There are convincing arguments for the abolition of central banking and the restoration of the gold standard. The most obvious advantage of replacing Federal Reserve chairman Ben Bernanke with a blind, automatic, impersonal system is that minerals, unlike people, are free from political control. A gold standard makes things more predictable. It imposes fiscal discipline on the government. It restricts the opportunities for inflationary abuses. It brings stability to the real economy. It can also wreck the market through deflation when real output grows faster than we can increase the amount of gold in the vaults of the private banks.
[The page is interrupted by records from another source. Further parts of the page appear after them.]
(* ===== verification/Deployments.v ===== *)
(** * Generations of an application ([crates/workbench-runtime/src/generation.rs])

    A deployment root holds [generations/<id>], each a copy of a baseline with a
    marker [generation.json], and the links [current] and [previous].  Here are
    the four operations of the lifecycle (materialise, apply overlays, record a
    state, activate) and the arms of the executor that call them, over a [Disk]. *)

From Stdlib Require Import Ascii String.
From S2P Require Import Prelude RustStd RustText Json Protocol Schema Leases Contracts.
From S2P Require Import Controller Catalog Samples Arbitration Enforcement Confinement Commands Disk Copies Files Packs.

Module Deployments.
Import FsPath Confinement Commands Disk Copies Files.

(** [serde_json::from_slice] and [serde_json::to_vec_pretty]. *)
Class JsonText := {
  from_slice : string -> string + Value;
  to_vec_pretty : Value -> string;
}.

Module Stats.
Record t := mk { clone_hits : Z; link_hits : Z; copied_files : Z; copied_bytes : Z }.
Definition default : t := mk 0 0 0 0.
End Stats.

Module MaterializedGeneration.
Record t := mk {
  generation_id : string;
  root : path;
  application_path : path;
  marker_path : path;
  created_at : Z;
  derived_from : option string;
  stats : Stats.t;
}.
Definition to_value (g : t) : Value := json_object [
  ("generationId", VString (generation_id g));
  ("root", path_value (root g));
  ("applicationPath", path_value (application_path g));
  ("markerPath", path_value (marker_path g));
  ("createdAt", vnat (created_at g));
  ("derivedFrom", vopt VString (derived_from g));
  ("cloneHits", vnat (Stats.clone_hits (stats g)));
  ("linkHits", vnat (Stats.link_hits (stats g)));
  ("copiedFiles", vnat (Stats.copied_files (stats g)));
  ("copiedBytes", vnat (Stats.copied_bytes (stats g)))].
End MaterializedGeneration.

Module Overlay.
Record t := mk { source : string; target_relative_path : string; replace : bool }.
Definition from (o : t) (source : string) : t := mk source (target_relative_path o) (replace o).
End Overlay.

Definition MATERIALIZE_FAILED : string := "MATERIALIZE_FAILED".
Definition CREATE_FAILED : string := "GENERATION_CREATE_FAILED".
Definition INVALID : string := "GENERATION_INVALID".
Definition UPDATE_FAILED : string := "GENERATION_UPDATE_FAILED".
Definition ACTIVATION_FAILED : string := "ACTIVATION_FAILED".
Definition APPLY_FAILED : string := "OVERLAY_APPLY_FAILED".
Definition REPLACE_FAILED : string := "OVERLAY_REPLACE_FAILED".

Definition id_byte (c : ascii) : bool := Str.is_alphanumeric c || bool_decide (c ∈ ["-"; "_"; "."]%char).
Definition validate_generation_id (value : string) : outcome RpcError.t unit :=
  if Str.is_empty value || (Str.len value >? 128) || negb (Str.all id_byte value)
  then Err (RpcError.new "INVALID_GENERATION_ID" "generation ID must be a safe path component")
  else Ok tt.

(** [path.join(text)] *)
Definition join_text (p : path) (text : string) : path :=
  if FsPath.is_absolute text then components text
  else p ++ bfilter (fun c => negb (bool_decide (c = CurDir))) (components text).

(** [path.extension()] *)
Definition extension (p : path) : option string :=
  name ← file_name p;
  '(stem, ext) ← Text8.rsplit_once "." name;
  if Str.is_empty stem then None else Some ext.

(** One of a few places. *)
Ltac pick :=
  intros; repeat match goal with h : _ ∈ _ :: _ |- _ => apply elem_of_cons in h as [h|h] end;
  try match goal with h : _ ∈ [] |- _ => by apply not_elem_of_nil in h end;
  subst; repeat first [by left|right].

Section deployments.
Context `{!JsonText, !Serde (list Overlay.t)}.
Variables (r : roots) (auth : Fences.host) (cwd : list string) (process_id : Z) (other_len : node -> Z).
(** The platform, and the executor's [application_roots]. *)
Variables (os : Catalog.target_os) (application_roots : list path).

Abbreviation path_param := (path_param r auth cwd).
Abbreviation exists_on := (exists_on cwd).
Abbreviation dir_on := (dir_on cwd).

(** [path.is_symlink()] *)
Definition symlink_on (root : node) (p : path) : bool := from_option is_link false (symlink_metadata cwd root p).
Definition occupied (root : node) (p : path) : bool := exists_on root p || symlink_on root p.

(** ** Copying a baseline *)

Definition copy_permissions (target : path) : handler unit :=
  call MATERIALIZE_FAILED target (fun root => _ ← metadata cwd root target; Some root).

(** Whether the file was cloned. *)
Definition clone_or_copy (source target : path) : handler bool :=
  cloned ← (if decide (os = Catalog.MacOs) then attempt (clonefile cwd source target) else mret false);
  if (cloned : bool) then mret true
  else _ ← fs_copy cwd MATERIALIZE_FAILED target source target; mret false.

Definition clone_link_or_copy (source target : path) (stats : Stats.t) : handler Stats.t :=
  root ← get;
  n ← lift (ok_or (io_error MATERIALIZE_FAILED (display source)) (metadata cwd root source));
  let size := len other_len n in
  cloned ← clone_or_copy source target;
  mret (let '(Stats.mk clones links files bytes) := stats in
        if (cloned : bool) then Stats.mk (clones + 1) links files bytes
        else Stats.mk clones links (files + 1) (bytes + size)).

Fixpoint copy_children (deeper : path -> path -> Stats.t -> handler Stats.t) (source target : path)
    (names : list string) (stats : Stats.t) : handler Stats.t :=
  match names with
  | [] => mret stats
  | name :: names' =>
      stats' ← deeper (join source name) (join target name) stats;
      copy_children deeper source target names' stats'
  end.

(** [fs::read_dir], with the names in the order of the disk. *)
Definition read_dir (code : string) (p : path) : handler (list string) :=
  root ← get;
  match metadata cwd root p with
  | Some (Dir es) => mret es.*1
  | _ => throw (io_error code (display p))
  end.

(** One entry; [deeper] copies what is in a directory. *)
Definition copy_entry (deeper : path -> path -> Stats.t -> handler Stats.t) (source target : path) (stats : Stats.t) :
    handler Stats.t :=
  root ← get;
  n ← lift (ok_or (io_error MATERIALIZE_FAILED (display source)) (symlink_metadata cwd root source));
  match n with
  | Link text =>
      _ ← (if occupied root target then call MATERIALIZE_FAILED target (unlink cwd target) else mret tt);
      _ ← call MATERIALIZE_FAILED target (symlink cwd text target);
      mret stats
  | Dir _ =>
      _ ← create_dir_all cwd MATERIALIZE_FAILED target;
      _ ← copy_permissions target;
      names ← read_dir MATERIALIZE_FAILED source;
      copy_children deeper source target names stats
  | File _ =>
      _ ← match parent target with Some above => create_dir_all cwd MATERIALIZE_FAILED above | None => mret tt end;
      stats' ← clone_link_or_copy source target stats;
      _ ← copy_permissions target;
      mret stats'
  | Special => throw (RpcError.new MATERIALIZE_FAILED ("unsupported baseline entry: " +:+ display source))
  end.

(** [fuel] bounds the depth of the source. *)
Fixpoint copy_tree (fuel : nat) : path -> path -> Stats.t -> handler Stats.t :=
  copy_entry (match fuel with S fuel' => copy_tree fuel' | O => fun _ _ _ => lift Panic end).

(** ** Materialising *)

Definition marker_name : string := "generation.json".
Definition generations_path (generation_root : path) : path := join generation_root "generations".
Definition generation_path (generation_root : path) (generation_id : string) : path :=
  join_text (generations_path generation_root) generation_id.

Definition marker_at (root : node) (p : path) : outcome RpcError.t Value :=
  match metadata cwd root p with
  | Some (File text) =>
      match from_slice text with
      | inl message => Err (RpcError.new INVALID message)
      | inr marker => Ok marker
      end
  | _ => Err (io_error INVALID (display p))
  end.
Definition read_marker (p : path) : handler Value := root ← get; lift (marker_at root p).

Definition marker_u64 (marker : Value) (key : string) : Z := default 0 (vget marker key ≫= as_u64).
Definition reused (generation_id : string) (place : path) (marker : Value) : MaterializedGeneration.t := {|
  MaterializedGeneration.generation_id := generation_id;
  MaterializedGeneration.root := place;
  MaterializedGeneration.application_path :=
    join_text place (default "application" (vget marker "applicationName" ≫= as_str));
  MaterializedGeneration.marker_path := join place marker_name;
  MaterializedGeneration.created_at := marker_u64 marker "createdAt";
  MaterializedGeneration.derived_from := vget marker "derivedFrom" ≫= as_str;
  MaterializedGeneration.stats := Stats.mk (marker_u64 marker "cloneHits") (marker_u64 marker "linkHits")
    (marker_u64 marker "copiedFiles") (marker_u64 marker "copiedBytes");
|}.

Definition application_name (baseline_name : string) : string :=
  match Str.find ".app" baseline_name with
  | Some position => Str.take (position + 4) baseline_name
  | None => baseline_name
  end.

Definition failed_marker (generation_id : string) (e : RpcError.t) (created_at : Z) : Value := json_object [
  ("generationId", VString generation_id);
  ("state", VString "failed");
  ("error", VString (RpcError.message e));
  ("createdAt", vnat created_at)].
Definition materialized_marker (generation_id name : string) (baseline : path) (derived_from : option string)
    (stats : Stats.t) (created_at : Z) : Value := json_object [
  ("generationId", VString generation_id);
  ("state", VString "materialized");
  ("applicationName", VString name);
  ("baseline", path_value baseline);
  ("derivedFrom", vopt VString derived_from);
  ("cloneHits", vnat (Stats.clone_hits stats));
  ("linkHits", vnat (Stats.link_hits stats));
  ("copiedFiles", vnat (Stats.copied_files stats));
  ("copiedBytes", vnat (Stats.copied_bytes stats));
  ("createdAt", vnat created_at)].

Definition temporary_generation (generation_root : path) (generation_id : string) : path :=
  join (generations_path generation_root) ("." +:+ generation_id +:+ "." +:+ pretty process_id +:+ ".tmp").

(** What is done when no generation of that name is there. *)
Definition materialize_new (fuel : nat) (generation_root : path) (generation_id : string) (baseline : path)
    (derived_from : option string) : handler MaterializedGeneration.t :=
  let place := generation_path generation_root generation_id in
  let temporary := temporary_generation generation_root generation_id in
  _ ← call CREATE_FAILED temporary (mkdir cwd temporary);
  baseline_name ← lift (ok_or (RpcError.new "BASELINE_INVALID" "baseline has no UTF-8 name") (file_name baseline));
  let name := application_name baseline_name in
  copied ← caught (copy_tree fuel baseline (join_text temporary name) Stats.default);
  match copied with
  | inl e =>
      n ← now;
      _ ← ignored (write_file cwd CREATE_FAILED (join temporary marker_name) (to_vec_pretty (failed_marker generation_id e n)));
      _ ← ignored (call CREATE_FAILED place (rename cwd temporary place));
      throw e
  | inr stats =>
      n ← now;
      _ ← write_file cwd CREATE_FAILED (join temporary marker_name)
            (to_vec_pretty (materialized_marker generation_id name baseline derived_from stats n));
      _ ← call CREATE_FAILED place (rename cwd temporary place);
      mret {| MaterializedGeneration.generation_id := generation_id;
              MaterializedGeneration.root := place;
              MaterializedGeneration.application_path := join_text place name;
              MaterializedGeneration.marker_path := join place marker_name;
              MaterializedGeneration.created_at := n;
              MaterializedGeneration.derived_from := derived_from;
              MaterializedGeneration.stats := stats |}
  end.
In one of my commentaries last year, I briefly discussed the Austrian business cycle theory. Ludwig von Mises was the first to argue that the main cause of recessions is monetary disturbance. Milton Friedman's fundamental work A Monetary History of the United States, 1867-1960 (co-authored with Anna Schwartz) confirms that every time the government messes up with the money supply, the economy gets derailed. Friedrich Hayek also realized that, while the capitalist economy cannot expand at a constant rate, the worst downturns in the business cycle are induced not by market forces but by government intervention.

Since it is naïve to expect the dismantling of the Federal Reserve banking system and the replacing of fiat currency with gold coins in my lifetime, the next best thing would be to free Bernanke and his colleagues from some of their responsibilities. Just as our democratically elected Congress suffers from being charged with impossible goals, our appointed monetary authorities are burdened with the incompatible tasks of keeping low inflation and high employment at all times. Number one priority of our representatives should be to revoke the "dual mandate" of the Fed. It needs to be structured as the European Central Bank-with the single goal of controlling inflation. Bernanke does not need more congressional pressure from Ron Paul; he needs more freedom to focus on maintaining long-term price stability.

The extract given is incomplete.